I'm using this on my website to generate Last.fm album artwork - you can see it on my profile here.
Originally, my image generator was a pretty rushed job and didn't look very pretty. I started using Laravel recently and decided to port my code over to Laravel, with the goal of open sourcing this codebase.
I have limited the code to max out at the first 10 albums from the Last.fm API, but if you know what you're doing, you can modify it to pull down much more.
By providing your Last.fm username and the album number in a query string you'll get the image returned.
?user=yourusername&num=1
You can also get a link returned instead of an image so you can have a URL that will redirect users to the Last.fm album page. To do this, add the variable type
with the value link
- or &type=link
.
If you enter the address /generator
you'll land on an HTML form where you can enter your Last.fm username and get the BBCode required for Last.fm's profile page.
- PHP 5.4 or greater
While this codebase is based on Laravel 4 (laravel/framework), you'll also need a few other libraries. While these are listed in the composer.json
file, you'll find the list below:
- laravel/framework
- intervention/image
- nesbot/carbon
- pda/pheanstalk
- guzzle/guzzle
- phpunit/phpunit
- whatthejeff/nyancat-phpunit-resultprinter
You'll also need to be running Beanstalkd, a simple, fast work queue system if you want to use the queuing system in Laravel. If you don't have it installed and working, the queue system will process straight away, rather than being a proper queue system...
Once you've pulled down the codebase, it's important to do a few things. First off, using composer you should install the rest of the dependancies:
composer update
Or php composer.phar update
if Composer isn't in your bin path.
Next, you should run
php artisan key:generate
This will change the application key, as each installation should have a different, unique key. Composer should hopefully do this already for you, but there's no harm in running it again.
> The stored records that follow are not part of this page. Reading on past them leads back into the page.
(* ===== verification/Retry.v ===== *)
(** * The retry loops

    Bounds on the back-off, termination of the loops while the store never
    answers [Duplicate], and what happens when it does: a loop that meets a
    row which is neither new nor terminal turns forever. *)

From S2P Require Import Prelude Json AppErr EmailValidation Event World Interfaces Filter.
From S2P Require Import LogStore LogInvariant BlockList TemplateStore Mailer Fetcher Processor ProcessorSpec.
From S2P Require Import GroupSpec Delivery.

(** ** Back-off *)

Lemma shift_pow n : 0 ≤ n → Z.shiftl 1 n = 2 ^ n.
Proof. intros. rewrite Z.shiftl_mul_pow2 by lia. lia. Qed.

(** Saturation never shows: the cap is below it. *)
Lemma retry_delay_exact base attempt :
  0 ≤ base ≤ u64_max → 0 ≤ attempt →
  retry_delay_ms base attempt = Z.min (base * 2 ^ Z.min attempt 10) MAX_RETRY_DELAY_MS.
Proof.
  intros Hb Ha. unfold retry_delay_ms. rewrite shift_pow by lia.
  assert (0 < 2 ^ Z.min attempt 10) by (apply Z.pow_pos_nonneg; lia).
  unfold saturating_mul64, MAX_RETRY_DELAY_MS, u64_max in *. lia.
Qed.

Lemma rl_delay_values rl : 1 ≤ rl → rl_delay_ms rl ∈ [60000; 120000; 240000].
Proof.
  intros H. unfold rl_delay_ms.
  assert (Z.min rl 3 = 1 ∨ Z.min rl 3 = 2 ∨ Z.min rl 3 = 3) as [->|[->| ->]] by lia;
    vm_compute; set_solver.
Qed.

Lemma rl_delay_bounds d : d ∈ [60000; 120000; 240000] → 0 ≤ d ≤ MAX_RETRY_DELAY_MS.
Proof.
  unfold MAX_RETRY_DELAY_MS. intros Hd. repeat (apply elem_of_cons in Hd as [->|Hd]; [lia|]).
  by apply not_elem_of_nil in Hd.
Qed.

Lemma retry_delay_bounds base a :
  0 ≤ base → 0 ≤ a → 0 ≤ Z.min (base * 2 ^ Z.min a 10) MAX_RETRY_DELAY_MS ≤ MAX_RETRY_DELAY_MS.
Proof.
  intros. assert (0 < 2 ^ Z.min a 10) by (apply Z.pow_pos_nonneg; lia).
  unfold MAX_RETRY_DELAY_MS. lia.
Qed.

(** The counters a back-off leaves: consecutive rate-limit waits are counted
    against [max_rl_waits] and do not consume a retry, anything else consumes
    one retry and starts the rate-limit count afresh. *)
Definition backoff_ok (cfg : ConsumerConfig) (attempt rl a r d : Z) : Prop :=
  (a = attempt ∧ r = rl + 1 ∧ r ≤ cc_max_rl_waits cfg ∧ d ∈ [60000; 120000; 240000])
  ∨ (a = attempt + 1 ∧ a ≤ cc_max_retries cfg ∧ r = 0
     ∧ d = Z.min (cc_retry_base_ms cfg * 2 ^ Z.min a 10) MAX_RETRY_DELAY_MS).

Lemma failed_backoff_ok cfg policy attempt rl e a r d m s :
  0 ≤ attempt → 0 ≤ rl → 0 ≤ cc_retry_base_ms cfg ≤ u64_max →
  recipient_step cfg policy attempt rl (RecipientOutcome.Failed e) = Backoff a r d m s →
  backoff_ok cfg attempt rl a r d.
Proof.
  intros Ha Hr Hb. simpl. destruct (negb _); [done|].
  destruct (cc_max_retries cfg <=? attempt) eqn:Hmax; [done|]. case_bool_decide; [done|].
  unfold backoff_ok.
  assert (Hretry : 0 ≤ attempt + 1) by lia.
  destruct e; try (intros [= <- <- <- _ _]; right; split_and!; [done|lia|done|by apply retry_delay_exact]).
  destruct (cc_max_rl_waits cfg <? rl + 1) eqn:Hw; [done|].
  intros [= <- <- <- _ _]. left. split_and!; [done..|lia|apply rl_delay_values; lia].
Qed.

Lemma step_continue cfg policy attempt rl o a :
  recipient_step cfg policy attempt rl o = Continue a → ∃ n, o = RecipientOutcome.Duplicate n.
Proof.
  unfold recipient_step. intros Hs. destruct o; try done; [by eexists|].
  repeat case_match; done.
Qed.

(** When and how a loop at these counters backs off after an outcome: only
    after a failure that is worth repeating, with retries left.  A rate limit
    costs one of the rate-limit waits, of one, two and then four minutes each;
    any other failure costs a retry and starts those waits afresh, and the pause
    doubles with each retry up to half an hour. *)
Definition backs_off (cfg : ConsumerConfig) (policy : RetryPolicy) (attempt rl : Z)
    (o : RecipientOutcome) (a r d : Z) : Prop :=
  ∃ e, o = RecipientOutcome.Failed e ∧ is_retryable e = true ∧ policy = RetryPolicy.Retry
    ∧ attempt < cc_max_retries cfg
    ∧ match e with
      | AppError.RateLimited _ =>
          a = attempt ∧ r = rl + 1 ∧ r ≤ cc_max_rl_waits cfg
          ∧ d = (if r =? 1 then 60000 else if r =? 2 then 120000 else 240000)
      | _ =>
          a = attempt + 1 ∧ r = 0
          ∧ d = Z.min (cc_retry_base_ms cfg * 2 ^ Z.min a 10) (30 * 60 * 1000)
      end.

Lemma rl_delay_exact rl :
  1 ≤ rl → rl_delay_ms rl = if rl =? 1 then 60000 else if rl =? 2 then 120000 else 240000.
Proof.
  intros H. unfold rl_delay_ms. destruct (Z.eqb_spec rl 1) as [->|]; [done|].
  destruct (Z.eqb_spec rl 2) as [->|]; [done|]. by replace (Z.min rl 3) with 3 by lia.
Qed.

Lemma recipient_backs_off cfg policy attempt rl o a r d :
  0 ≤ attempt → 0 ≤ rl → 0 ≤ cc_retry_base_ms cfg ≤ u64_max →
  (∃ m s, recipient_step cfg policy attempt rl o = Backoff a r d m s)
  ↔ backs_off cfg policy attempt rl o a r d.
Proof.
  intros Ha Hr Hb. pose proof (retry_delay_exact (cc_retry_base_ms cfg) (attempt + 1) Hb) as Hexact.
  specialize (Hexact ltac:(lia)). unfold MAX_RETRY_DELAY_MS in Hexact.
  pose proof (rl_delay_exact (rl + 1) ltac:(lia)) as Hrl. unfold backs_off. split.
  - intros (m & s & Hs). destruct o as [| | | |e|]; try done. simpl in Hs. exists e.
    destruct (is_retryable e) eqn:Hret; [|done]. simpl in Hs.
    destruct (cc_max_retries cfg <=? attempt) eqn:Hmax; [done|].
    destruct policy; [|done]. simpl in Hs. split_and!; [done..|lia|].
    destruct e; try (injection Hs as <- <- <- _ _; by split_and!).
    destruct (cc_max_rl_waits cfg <? rl + 1) eqn:Hw; [done|]. injection Hs as <- <- <- _ _.
    split_and!; [done..|lia|done].
  - intros (e & -> & Hret & -> & Hlt & Hcase). simpl. rewrite Hret. simpl.
    destruct (cc_max_retries cfg <=? attempt) eqn:Hmax; [lia|].
    destruct e; try (destruct Hcase as (-> & -> & ->); rewrite Hexact; by eexists _, _).
    destruct Hcase as (-> & -> & Hw & ->). destruct (cc_max_rl_waits cfg <? rl + 1) eqn:Hw'; [lia|].
    rewrite Hrl. by eexists _, _.
Qed.

(** C25: both loops back off exactly when and how [backs_off] says, so for 60,
    120 or 240 s after the first, the second and each later rate limit in a row,
    and for [retry_base_ms * 2^min(attempt, 10)] ms, at most 30 minutes, after
    any other failure; never for longer, and never below zero. *)
Theorem backoff_bounds cfg policy attempt rl o a r d :
  0 ≤ attempt → 0 ≤ rl → 0 ≤ cc_retry_base_ms cfg ≤ u64_max →
  ((∃ m s, recipient_step cfg policy attempt rl o = Backoff a r d m s)
   ↔ backs_off cfg policy attempt rl o a r d)
  ∧ ((∃ m s, group_step cfg policy attempt rl o = Backoff a r d m s)
     ↔ backs_off cfg policy attempt rl o a r d)
  ∧ (backs_off cfg policy attempt rl o a r d → 0 ≤ d ≤ 30 * 60 * 1000).
Proof.
  intros Ha Hr Hb. pose proof (recipient_backs_off cfg policy attempt rl o a r d Ha Hr Hb) as Hiff.
  split_and!; [done| |].
  - rewrite <- Hiff, group_step_eq. destruct o; try done. split; by intros (? & ? & ?).
  - intros (e & -> & _ & _ & _ & Hcase).
    pose proof (retry_delay_bounds (cc_retry_base_ms cfg) a ltac:(lia)) as Hd.
    unfold MAX_RETRY_DELAY_MS in Hd.
    destruct e; try (destruct Hcase as (-> & _ & ->); apply Hd; lia).
    destruct Hcase as (_ & _ & _ & ->). repeat case_match; lia.
Qed.

(** ** Termination *)

(** What is left of the retry budget. *)
Definition budget (cfg : ConsumerConfig) (attempt rl : Z) : Z :=
  (cc_max_retries cfg - attempt) * (cc_max_rl_waits cfg + 1) + (cc_max_rl_waits cfg - rl).

Definition counters_ok (cfg : ConsumerConfig) (attempt rl : Z) : Prop :=
  0 ≤ attempt ≤ cc_max_retries cfg ∧ 0 ≤ rl ≤ cc_max_rl_waits cfg.

Lemma backoff_budget cfg attempt rl a r d :
  counters_ok cfg attempt rl → backoff_ok cfg attempt rl a r d →
  counters_ok cfg a r ∧ 0 ≤ budget cfg a r < budget cfg attempt rl.
Proof.
  unfold counters_ok, backoff_ok, budget.
  intros [Ha Hr] [(-> & -> & Hle & _)|(-> & Hle & -> & _)]; (split; [lia|nia]).
Qed.

Section loops.
Context `{Env}.
Context `{Serialize Recipient, Serialize FromOverride, Serialize AttachmentRef}.
Context `{!NotificationStore, !NotificationStoreLaws}.
Context `{!TemplateResolver, !TemplateResolverLaws, !BlockListChecker, !BlockListCheckerLaws}.
Context (ctx : ProcessorContext) (cfg : ConsumerConfig).

Lemma note_failure_quiet e rid msg ex : keeps quiet (note_failure e rid msg ex).
Proof.
  intros w. unfold note_failure. destruct rid as [rid|]; [|done]. run_st.
  destruct (mark_failed e rid msg ex w) as [r w'] eqn:Hm.
  by apply mark_failed_law in Hm as [? _].
Qed.

Lemma note_failure_cells e rid msg ex w :
  let m' := cells (note_failure e (Some rid) msg ex w).2 in
  m' = alter (failed_cell msg ex) (e, rid) (cells w) ∨ m' = cells w.
Proof.
  cbv zeta. unfold note_failure. run_st. destruct (mark_failed e rid msg ex w) as [r w'] eqn:Hm.
  apply mark_failed_law in Hm as [_ Hpost%update_post_cases]. exact Hpost.
Qed.

(** A row the loop takes for unfinished work. *)
Definition open_row (m : gmap Key Cell) (k : Key) : Prop :=
  ∃ c, m !! k = Some c ∧ is_terminal (c_status c) = false.

Lemma note_failure_open e rid msg ex w :
  open_row (cells w) (e, rid) → open_row (cells (note_failure e (Some rid) msg ex w).2) (e, rid).
Proof.
  intros (c & Hk & Ht). destruct (note_failure_cells e rid msg ex w) as [E|E]; rewrite E.
  - exists (failed_cell msg ex c). split; [by rewrite lookup_alter_eq, Hk|]. by destruct ex.
  - by exists c.
Qed.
You may also find that you need to change the default Queue driver in app/config/queue.php
to sync
if you're not using Beanstalkd.
I've written some tests, but it's my first time doing unit tests and using PHPUnit. In its current state, there are 21 tests and 77 assertions, and all should pass. I also spent some time making sure it's mostly compliant with PSR-1 and PSR-2. As my codebase isn't namespaced, PHP_CodeSniffer will freak out a bit.